За одеванием следует сцена ужина, и здесь повторение не удается. Ночной сторож захватил с собой обычный «советский» бутерброд с колбасой и не в состоянии предложить ночному посетителю ничего более существенного Чехов не может «повторить» той еды, к которой привык, — зато этот нищенский бутерброд и отвратительное вино (Чехов называет его чернилами), забытое в буфете, пробуждают его воспоминания. Он вдруг с неподдельным сладострастием начинает перечислять блюда, которые ему приходилось отведывать в прошлом, вызывая в своем сознании те ароматы и вкусовые ощущения, которых уже не приносит ему изменившаяся реальность. Это эпизод воспоминания. Он также строится вокруг фетиша — вкусового ощущения — этой надбавки к еде, этой области неопределенности par excellence. Но движение здесь как будто обращено в иную сторону, чем в предыдущем эпизоде. Если раньше преследователь как бы пытался проникнуть в слишком свободную для него оболочку «идущего впереди» двойника, то здесь герой оборачивается назад и пытается увидеть собственную, далеко отставшую от него тень.
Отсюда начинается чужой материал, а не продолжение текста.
(** * Quiz client: state-synchronisation core

    A shallow embedding of the two client scripts of the repository,
    [script.js] and [static/script.js].  Both run inside one
    [DOMContentLoaded] callback that owns two variables
    ([totalQuestions], [correctAnswers]) and a handful of DOM nodes.
    Every [async] function is cut at its [await]: the part before it is a
    state transformer that issues the request and parks a continuation,
    the part after it is a state transformer indexed by the reply.  An
    event loop interleaves continuations, clicks and timers. *)

From stdpp Require Import base gmap sets list strings pretty sorting.

Open Scope Z_scope.

(** ** Values decoded from JSON

    The scripts read [total_questions], [unlocked_question] and [correct]
    without checking their type, so these fields are kept dynamic.
    Numbers are the integers of the backend contract. *)

Inductive JsVal : Type :=
| JUndefined
| JNull
| JBool (b : bool)
| JNum (n : Z).

(** [ToNumber]; [None] stands for [NaN]. *)
Definition to_number (v : JsVal) : option Z :=
  match v with
  | JUndefined => None
  | JNull => Some 0
  | JBool b => Some (if b then 1 else 0)
  | JNum n => Some n
  end.

(** [v > n] for a number [n]: false as soon as one side is [NaN]. *)
Definition js_gt (v : JsVal) (n : Z) : bool :=
  match to_number v with
  | Some m => n <? m
  | None => false
  end.

(** [i <= v] for a number [i]. *)
Definition js_le (i : Z) (v : JsVal) : bool :=
  match to_number v with
  | Some m => i <=? m
  | None => false
  end.

(** [n === v] for a number [n]: no coercion. *)
Definition js_strict_eq (n : Z) (v : JsVal) : bool :=
  match v with
  | JNum m => n =? m
  | _ => false
  end.

(** Truthiness of a value used as a condition. *)
Definition truthy (v : JsVal) : bool :=
  match v with
  | JUndefined | JNull => false
  | JBool b => b
  | JNum n => negb (n =? 0)
  end.

(** ** Server data *)

Record Question : Type := {
  id : Z;
  is_public : bool
}.

(** A decoded JSON object.  A field the body does not carry reads as
    [undefined] ([JUndefined], or [None] for the typed fields). *)
Record Json : Type := {
  total_questions : JsVal;
  unlocked_question : JsVal;
  questions : option (list Question);
  question : option string;
  options : option (list string);
  image : option string;
  error : option string;
  correct : JsVal
}.

Definition status_json (total unlocked : Z) : Json :=
  {| total_questions := JNum total; unlocked_question := JNum unlocked;
     questions := None; question := None; options := None; image := None;
     error := None; correct := JUndefined |}.

Definition questions_json (qs : list Question) : Json :=
  {| total_questions := JUndefined; unlocked_question := JUndefined;
     questions := Some qs; question := None; options := None; image := None;
     error := None; correct := JUndefined |}.

Definition question_json (text : string) (opts : list string)
    (img : option string) : Json :=
  {| total_questions := JUndefined; unlocked_question := JUndefined;
     questions := None; question := Some text; options := Some opts;
     image := img; error := None; correct := JUndefined |}.

Definition error_json (msg : string) : Json :=
  {| total_questions := JUndefined; unlocked_question := JUndefined;
     questions := None; question := None; options := None; image := None;
     error := Some msg; correct := JUndefined |}.

Definition verdict_json (b : bool) : Json :=
  {| total_questions := JUndefined; unlocked_question := JUndefined;
     questions := None; question := None; options := None; image := None;
     error := None; correct := JBool b |}.

(** Outcome of [await fetch(..)] followed by [await response.json()].
    Nothing is read or written between the two awaits, so they form one
    suspension.  [Rejected]: [fetch] rejected, or the body was not JSON;
    either way the enclosing [try] jumps to its [catch]. *)
Inductive Response : Type :=
| Rejected
| Resolved (ok : bool) (data : Json).

(** ** The page *)

(** A button of [#question-list]; [btn_onclick = Some q] is the handler
    [() => loadQuestion(q)]. *)
Record QuestionBtn : Type := {
  btn_text : string;
  btn_classes : list string;
  btn_disabled : bool;
  btn_onclick : option Z
}.

(** An [.option-btn]; [opt_onclick = (q, o)] is the handler
    [() => submitAnswer(q, o)]. *)
Record OptionBtn : Type := {
  opt_text : string;
  opt_disabled : bool;
  opt_onclick : Z * string
}.

(** The two variables of the closure. *)
Record Session : Type := {
  totalQuestions : JsVal;
  correctAnswers : gset Z
}.

(** The DOM nodes the scripts touch.  [*_hidden] is membership of the
    class [hidden]; [quizImage] is the [src] of [#quiz-image] if that
    element exists. *)
Record Dom : Type := {
  questionListDiv : list QuestionBtn;
  quizContainer_hidden : bool;
  clearMessage_hidden : bool;
  questionText : string;
  optionsContainer : list OptionBtn;
  resultMessage_text : string;
  resultMessage_class : string;
  quizImage : option string
}.

(** A parked [async] activation, named by the function that awaits. *)
Inductive Pending : Type :=
| AwaitStatus
| AwaitAllQuestions
| AwaitQuestion (q_id : Z)
| AwaitAnswer (q_id : Z) (answer : string)
| AwaitClear.

Inductive Request : Type :=
| GetStatus
| GetAllQuestions
| GetQuestion (q_id : Z)
| PostAnswer (q_id : Z) (answer : string).

Inductive Call : Type :=
| CallCheckStatus
| CallUpdateQuestionList
| CallLoadQuestion (q_id : Z)
| CallSubmitAnswer (q_id : Z) (answer : string)
| CallCheckClearCondition.

(** What the browser keeps for the page: the clock, the next due time of
    the [setInterval], the due times of the [setTimeout] callbacks, the
    parked activations, and three traces (requests sent, [console.error]
    lines, function activations). *)
Record Runtime : Type := {
  clock : Z;
  interval : Z;
  timeouts : list Z;
  pending : list Pending;
  requests : list Request;
  console : list string;
  calls : list Call
}.

Record State : Type := {
  session : Session;
  dom : Dom;
  runtime : Runtime
}.

(** *** Field updates *)

Definition upd_session (f : Session → Session) (st : State) : State :=
  {| session := f (session st); dom := dom st; runtime := runtime st |}.

Definition upd_dom (f : Dom → Dom) (st : State) : State :=
  {| session := session st; dom := f (dom st); runtime := runtime st |}.

Definition upd_runtime (f : Runtime → Runtime) (st : State) : State :=
  {| session := session st; dom := dom st; runtime := f (runtime st) |}.

Definition set_totalQuestions (v : JsVal) : State → State :=
  upd_session (λ s,
    {| totalQuestions := v; correctAnswers := correctAnswers s |}).

(** [correctAnswers.add(q)] *)
Definition correctAnswers_add (q : Z) : State → State :=
  upd_session (λ s,
    {| totalQuestions := totalQuestions s;
       correctAnswers := {[q]} ∪ correctAnswers s |}).

Definition set_questionListDiv (l : list QuestionBtn) : State → State :=
  upd_dom (λ d,
    {| questionListDiv := l;
       quizContainer_hidden := quizContainer_hidden d;
       clearMessage_hidden := clearMessage_hidden d;
       questionText := questionText d;
       optionsContainer := optionsContainer d;
       resultMessage_text := resultMessage_text d;
       resultMessage_class := resultMessage_class d;
       quizImage := quizImage d |}).

Definition set_quizContainer_hidden (b : bool) : State → State :=
  upd_dom (λ d,
    {| questionListDiv := questionListDiv d;
       quizContainer_hidden := b;
       clearMessage_hidden := clearMessage_hidden d;
       questionText := questionText d;
       optionsContainer := optionsContainer d;
       resultMessage_text := resultMessage_text d;
       resultMessage_class := resultMessage_class d;
       quizImage := quizImage d |}).

Definition set_clearMessage_hidden (b : bool) : State → State :=
  upd_dom (λ d,
    {| questionListDiv := questionListDiv d;
       quizContainer_hidden := quizContainer_hidden d;
       clearMessage_hidden := b;
       questionText := questionText d;
       optionsContainer := optionsContainer d;
       resultMessage_text := resultMessage_text d;
       resultMessage_class := resultMessage_class d;
       quizImage := quizImage d |}).

Definition set_questionText (s : string) : State → State :=
  upd_dom (λ d,
    {| questionListDiv := questionListDiv d;
       quizContainer_hidden := quizContainer_hidden d;
       clearMessage_hidden := clearMessage_hidden d;
       questionText := s;
       optionsContainer := optionsContainer d;
       resultMessage_text := resultMessage_text d;
       resultMessage_class := resultMessage_class d;
       quizImage := quizImage d |}).

Definition set_optionsContainer (l : list OptionBtn) : State → State :=
  upd_dom (λ d,
    {| questionListDiv := questionListDiv d;
       quizContainer_hidden := quizContainer_hidden d;
       clearMessage_hidden := clearMessage_hidden d;
       questionText := questionText d;
       optionsContainer := l;
       resultMessage_text := resultMessage_text d;
       resultMessage_class := resultMessage_class d;
       quizImage := quizImage d |}).

Definition set_resultMessage_text (s : string) : State → State :=
  upd_dom (λ d,
    {| questionListDiv := questionListDiv d;
       quizContainer_hidden := quizContainer_hidden d;
       clearMessage_hidden := clearMessage_hidden d;
       questionText := questionText d;
       optionsContainer := optionsContainer d;
       resultMessage_text := s;
       resultMessage_class := resultMessage_class d;
       quizImage := quizImage d |}).

Definition set_resultMessage_class (s : string) : State → State :=
  upd_dom (λ d,
    {| questionListDiv := questionListDiv d;
       quizContainer_hidden := quizContainer_hidden d;
       clearMessage_hidden := clearMessage_hidden d;
       questionText := questionText d;
       optionsContainer := optionsContainer d;
       resultMessage_text := resultMessage_text d;
       resultMessage_class := s;
       quizImage := quizImage d |}).

Definition set_quizImage (o : option string) : State → State :=
  upd_dom (λ d,
    {| questionListDiv := questionListDiv d;
       quizContainer_hidden := quizContainer_hidden d;
       clearMessage_hidden := clearMessage_hidden d;
       questionText := questionText d;
       optionsContainer := optionsContainer d;
       resultMessage_text := resultMessage_text d;
       resultMessage_class := resultMessage_class d;
       quizImage := o |}).

Definition set_clock (t : Z) : State → State :=
  upd_runtime (λ r,
    {| clock := t; interval := interval r; timeouts := timeouts r;
       pending := pending r; requests := requests r; console := console r;
       calls := calls r |}).

Definition set_interval (t : Z) : State → State :=
  upd_runtime (λ r,
    {| clock := clock r; interval := t; timeouts := timeouts r;
       pending := pending r; requests := requests r; console := console r;
       calls := calls r |}).

Definition set_timeouts (l : list Z) : State → State :=
  upd_runtime (λ r,
    {| clock := clock r; interval := interval r; timeouts := l;
       pending := pending r; requests := requests r; console := console r;
       calls := calls r |}).

Definition set_pending (l : list Pending) : State → State :=
  upd_runtime (λ r,
    {| clock := clock r; interval := interval r; timeouts := timeouts r;
       pending := l; requests := requests r; console := console r;
       calls := calls r |}).

(** [fetch(req)] followed by [await]: the request leaves and the
    activation [p] is parked. *)
Definition fetch_await (req : Request) (p : Pending) : State → State :=
  upd_runtime (λ r,
    {| clock := clock r; interval := interval r; timeouts := timeouts r;
       pending := pending r ++ [p]; requests := requests r ++ [req];
       console := console r; calls := calls r |}).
Первый эпизод относится к области повторения, второй — воспоминания. Разделяя повторение и воспоминание, я следую Кьеркегору, который писал: «Повторение и воспоминание — это одно и то же движение, но направленное в противоположные стороны; то, что вспоминается, было в прошлом, оно повторено в сторону прошлого, в то время как повторение в собственном смысле — это воспоминание, направленное вперед» (Кьеркегор 1964:33).